The microstructure of the hardened sample was analyzed by SEM to assess the influence of the protein retarder and soluble phosphorus. The SEM data showed that the net-like and compact microstructure of the gypsum was composed of acicular and rod-like crystals of CaSO4·2H2O, with a length and diameter ratio of 8:1 as shown in Figure 11a. The crystals were closely overlapped and intersected, and the length of a single crystal was about 15 μm. Acicular CaSO4·2H2O crystals and related crystals which are capable of producing efficient cross junctions defined the high strength gypsum, especially high flexural strength gypsum [41]. The compressive strength of CaSO4·2H2O depended on the strength of the bond between the crystals [42]. The addition of the retarder transformed the crystal shape from long column and acicular to short column, while decreasing the length and diameter ratio, with reduction in overlap between crystals (Figure 11b). In addition, the retarder reduced the solution oversaturation and the crystal growth rate was delayed. The retarder adsorbed on the long axis of the gypsum leading to inhibition of the growth. As a result, the crystals were transformed into stumpy and coarse crystals, with more gaps between the crystals which resulted in a sharp decline of strength [43]. In addition, the addition of Na2HPO4 further coarsened the crystals with the increase in dosage as shown in Figure 11c–e. On the other hand, the shape was transformed into large stumpy and plate-like structures. The effective lap between the crystals was substantially reduced and the porosity was increased. At the 0.5 wt.% dosage, there was no existence of regular shape for the hydrate gypsum. Meanwhile, a film of small crystals was coated outside the crystal surface of CaSO4·2H2O, and minimum amount of P was detected by EDS analysis as shown in Table 4. These data inferred that the small crystals were calcium phosphate crystals. The microstructure was consistent with the decline of strength of the gypsum by both the retarder and Na2HPO4.

Figure 11

SEM images of the gypsum hardeners, (a) S1 (0% retarder + 0% P2O5); (b) S4(0.06wt.% retarder + 0% P2O5); (c) S5(0.06wt.%retarder + 0.1wt.% P2O5); (d) S6 (0.06wt.%retarder + 0.3wt.% P2O5); (e) S7(0.06wt.%retarder + 0.5wt.% P2O5).

Table 4

EDS data.

Dot	Weight of P(%)
1	4.87
2	4.00
3	3.15

The SEM analysis for 10 min of hydrated samples of S4 (retarder) and S7 (retarder and Na2HPO4) is shown in Figure 12. The data showed that the hydration rate of S4 sample was slower because of the retarder. Besides, there was less overlap between crystals at 10 min hydration than those of S7. Compared with the S4 sample, there were larger crystals and less space, which meant that the hydration and hardening process of the calcined gypsum can be accelerated by soluble phosphorus in deep retardation circumstances.

Figure 12

SEM analysis of gypsum hydrating for 10 min, (a) S4(0.06wt.%retarder + 0%P2O5); (b) S7(0.06wt.%retarder + 0.5wt.%P2O5).

4. Conclusions

In this study, the influence of soluble phosphorus on the hydration process and the mechanism of calcined gypsum under deep retarding condition were studied. The data showed that the protein retarder can significantly prolong the setting time of calcined gypsum. The extension of setting time was positively correlated with the dosage and negatively correlated with strength. The co-existence of soluble phosphorus and protein retarders reduced the efficiency of the retarder and decreased the setting time of the system. The strength of the system was also reduced by the soluble phosphorus.

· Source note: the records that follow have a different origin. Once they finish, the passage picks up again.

(** The position of the first occurrence of [k] in [l]. *)
Fixpoint find_sub (k l : list Z) : option Z :=
  if starts k l then Some 0
  else match l with
       | [] => None
       | _ :: l => option_map Z.succ (find_sub k l)
       end.

Section FindSub.
Implicit Types k l : list Z.

Lemma find_sub_cons k x l :
  find_sub k (x :: l) = if starts k (x :: l) then Some 0 else option_map Z.succ (find_sub k l).
Proof. reflexivity. Qed.

Lemma starts_length k l : starts k l = true -> (length k <= length l)%nat.
Proof.
  revert l. induction k as [|y k IH]; intros [|x l]; cbn; try (discriminate || lia).
  intros H. apply andb_true_iff in H as [_ H]. specialize (IH l H). lia.
Qed.

Lemma starts_app k l x : starts k l = true -> starts k (l ++ x) = true.
Proof.
  revert l. induction k as [|y k IH]; intros [|z l]; cbn; try (discriminate || reflexivity).
  intros H. apply andb_true_iff in H as [-> H]. exact (IH l H).
Qed.

Lemma starts_app_inv k l x : starts k (l ++ x) = true -> (length k <= length l)%nat -> starts k l = true.
Proof.
  revert l. induction k as [|y k IH]; intros [|z l]; cbn; try (lia || reflexivity).
  intros H Hl. apply andb_true_iff in H as [-> H]. cbn. apply (IH l H). lia.
Qed.

Lemma starts_refl k x : starts k (k ++ x) = true.
Proof. induction k as [|y k IH]; [destruct x; reflexivity|]. cbn. rewrite Z.eqb_refl. exact IH. Qed.

Lemma find_short k l : (length l < length k)%nat -> find_sub k l = None.
Proof.
  induction l as [|x l IH]; intros Hl; cbn [find_sub].
  - destruct (starts k []) eqn:E; [|reflexivity]. apply starts_length in E. lia.
  - destruct (starts k (x :: l)) eqn:E; [apply starts_length in E; lia|].
    cbn in Hl. rewrite IH by lia. reflexivity.
Qed.

Lemma find_range k l m : find_sub k l = Some m -> 0 <= m /\ m + zlen k <= zlen l.
Proof.
  revert m. induction l as [|x l IH]; intros m; cbn [find_sub].
  - destruct (starts k []) eqn:E; [|discriminate]. apply starts_length in E. intros [= <-].
    unfold zlen. lia.
  - destruct (starts k (x :: l)) eqn:E.
    { apply starts_length in E. intros [= <-]. unfold zlen. lia. }
    destruct (find_sub k l) as [m'|]; [|discriminate]. intros [= <-].
    specialize (IH m' eq_refl). rewrite zlen_cons. lia.
Qed.

(** Bytes that follow do not move the first occurrence. *)
Lemma find_app k l m x : find_sub k l = Some m -> find_sub k (l ++ x) = Some m.
Proof.
  revert m. induction l as [|z l IH]; intros m; [cbn [find_sub app]|rewrite <- app_comm_cons, !find_sub_cons].
  - destruct (starts k []) eqn:E; [|discriminate]. intros [= <-].
    apply (starts_app _ _ x) in E. cbn [app] in E. destruct x; cbn [find_sub]; rewrite E; reflexivity.
  - destruct (starts k (z :: l)) eqn:E.
    { apply (starts_app _ _ x) in E. cbn [app] in E. rewrite E. auto. }
    destruct (find_sub k l) as [m'|] eqn:Ef; [|discriminate]. intros [= <-].
    rewrite (IH m' eq_refl). destruct (starts k (z :: l ++ x)) eqn:E2; [|reflexivity].
    pose proof (find_range _ _ _ Ef) as Hr. rewrite app_comm_cons in E2.
    apply starts_app_inv in E2; [congruence | unfold zlen in *; cbn; lia].
Qed.

End FindSub.

(** ** DelimiterBasedFrameDecoder *)

Section IndexOf.
Import DelimiterBasedFrameDecoder.
Context {B : Type} {RB : RawBuffer B} {RS : ReadSpec B}.
Context {K : Type} {RK : RawBuffer K} {RSK : ReadSpec K}.

Lemma getByte_content (k : K) j : valid k -> 0 <= j < zlen (content k) ->
  getByte k j = Ok (znth 0 (content k) j).
Proof.
  intros H Hj. pose proof (content_max k H) as Hm. rewrite getByte_law by (exact H || solve_range).
  unfold signed_at. rewrite bytes_at_ok by (unfold in_range; lia). cbn [rbind].
  rewrite (zsub_1 0) by exact Hj. f_equal. apply decode_1, znth_i8; [apply content_i8, H | exact Hj].
Qed.

Lemma drop_znth (l : list Z) i : 0 <= i < zlen l ->
  drop (Z.to_nat i) l = znth 0 l i :: drop (Z.to_nat (i + 1)) l.
Proof.
  intros Hi. destruct (lookup_lt_is_Some_2 l (Z.to_nat i)) as [x Hx]; [unfold zlen in Hi; lia|].
  rewrite (drop_S _ _ _ Hx). unfold znth. rewrite nth_lookup, Hx. cbn. f_equal. f_equal. lia.
Qed.

Lemma matchNeedle_spec n (b : B) (k : K) i j :
  wf b -> valid k -> 0 <= i -> 0 <= j <= zlen (content k) -> n = length (drop (Z.to_nat j) (content k)) ->
  i < zlen (queue b) \/ n = O ->
  exists r, matchNeedle n b k (AbstractChannelBuffer.readerIndex b + i) j = Ok r /\
    match r with
    | None => (length (drop (Z.to_nat i) (queue b)) < n)%nat
    | Some m => (m =? capacity k) = starts (drop (Z.to_nat j) (content k)) (drop (Z.to_nat i) (queue b))
    end.
Proof.
  intros H Hk. pose proof (zlen_queue b H) as Hz. pose proof (capacity_content k Hk) as Hc.
  revert i j. induction n as [|n IH]; intros i j Hi Hj Hn Hor; cbn [matchNeedle].
  - exists (Some j). split; [reflexivity|]. symmetry in Hn. apply nil_length_inv in Hn. rewrite Hn. cbn.
    apply (f_equal length) in Hn. rewrite length_drop in Hn. cbn in Hn. unfold zlen in *.
    rewrite Hc. apply Z.eqb_eq. lia.
  - assert (j < zlen (content k)) as Hjl by (rewrite length_drop in Hn; unfold zlen; lia).
    destruct Hor as [Hil|Hor]; [|discriminate Hor].
    rewrite getByte_queue by (exact H || lia). cbn [rbind]. rewrite getByte_content by (exact Hk || lia).
    cbn [rbind]. rewrite (drop_znth (content k) j), (drop_znth (queue b) i) by lia.
    cbn [starts]. set (x := znth 0 (queue b) i). set (y := znth 0 (content k) j).
    assert (n = length (drop (Z.to_nat (j + 1)) (content k))) as Hn'.
    { rewrite length_drop in *. lia. }
    destruct (x =? y) eqn:E; cbn [negb].
    2:{ exists (Some j). split; [reflexivity|]. cbn. apply Z.eqb_neq. lia. }
    cbn [andb]. destruct (_ && _)%bool eqn:Et.
    + exists None. split; [reflexivity|]. zbool. cbn.
      rewrite length_drop in *. unfold zlen in *. lia.
    + destruct (IH (i + 1) (j + 1)) as (r & Er & Hr); [lia .. | exact Hn' | |].
      { apply andb_false_iff in Et as [Et|Et]; zbool; [left; lia | right]. rewrite Hn', length_drop. unfold zlen in *. lia. }
      rewrite Z.add_assoc in Er. exists r. split; [exact Er|]. destruct r; [exact Hr | cbn; lia].
Qed.

Lemma indexOfLoop_spec n (b : B) (k : K) i :
  wf b -> valid k -> content k <> [] -> 0 <= i -> n = length (drop (Z.to_nat i) (queue b)) ->
  indexOfLoop n b k (AbstractChannelBuffer.readerIndex b + i)
  = Ok (match find_sub (content k) (drop (Z.to_nat i) (queue b)) with Some m => i + m | None => -1 end).
Proof.
  intros H Hk Hne. pose proof (zlen_queue b H) as Hz. pose proof (capacity_content k Hk) as Hc.
  pose proof (content_max k Hk) as Hm. pose proof H as [Hv [Hr Hw]]. pose proof (content_max b Hv) as Hm'.
  pose proof (zlen_nonneg (content k)) as Hzk.
  revert i. induction n as [|n IH]; intros i Hi Hn; cbn [indexOfLoop].
  - symmetry in Hn. apply nil_length_inv in Hn. rewrite Hn. cbn. destruct (content k); [congruence | reflexivity].
  - assert (i < zlen (queue b)) as Hil by (rewrite length_drop in Hn; unfold zlen; lia).
    destruct (matchNeedle_spec (Z.to_nat (capacity k)) b k i 0 H Hk Hi) as (r & Er & Hrs); [lia | | lia |].
    { change (Z.to_nat 0) with 0%nat. rewrite Hc, drop_0. unfold zlen. lia. }
    rewrite Er. cbn [rbind]. change (Z.to_nat 0) with 0%nat in Hrs. rewrite drop_0 in Hrs. destruct r as [m|].
    + rewrite Hrs, (drop_znth (queue b) i) by lia. rewrite find_sub_cons.
      case (starts _ _).
      * rewrite i32_id by solve_range. f_equal. lia.
      * rewrite <- Z.add_assoc, IH; [|lia | rewrite ?length_drop in *; lia]. f_equal.
        destruct (find_sub _ _); cbn; [lia | reflexivity].
    + rewrite find_short; [reflexivity|]. rewrite Hc in Hrs. unfold zlen in Hrs. lia.
Qed.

In addition, the hydration process was changed by addition of soluble phosphorus. The induction period was advanced with the extension of acceleration period and deceleration stage by the accumulation and absorption of soluble phosphorus on the surface of the gypsum. HPO42− reacted with Ca2+ and decreased the amount of CaSO4·2H2O. The growth habit of gypsum crystals was changed by soluble phosphorus, while the shape of the crystal was transformed to be coarser with large stumpy and plate-like structures.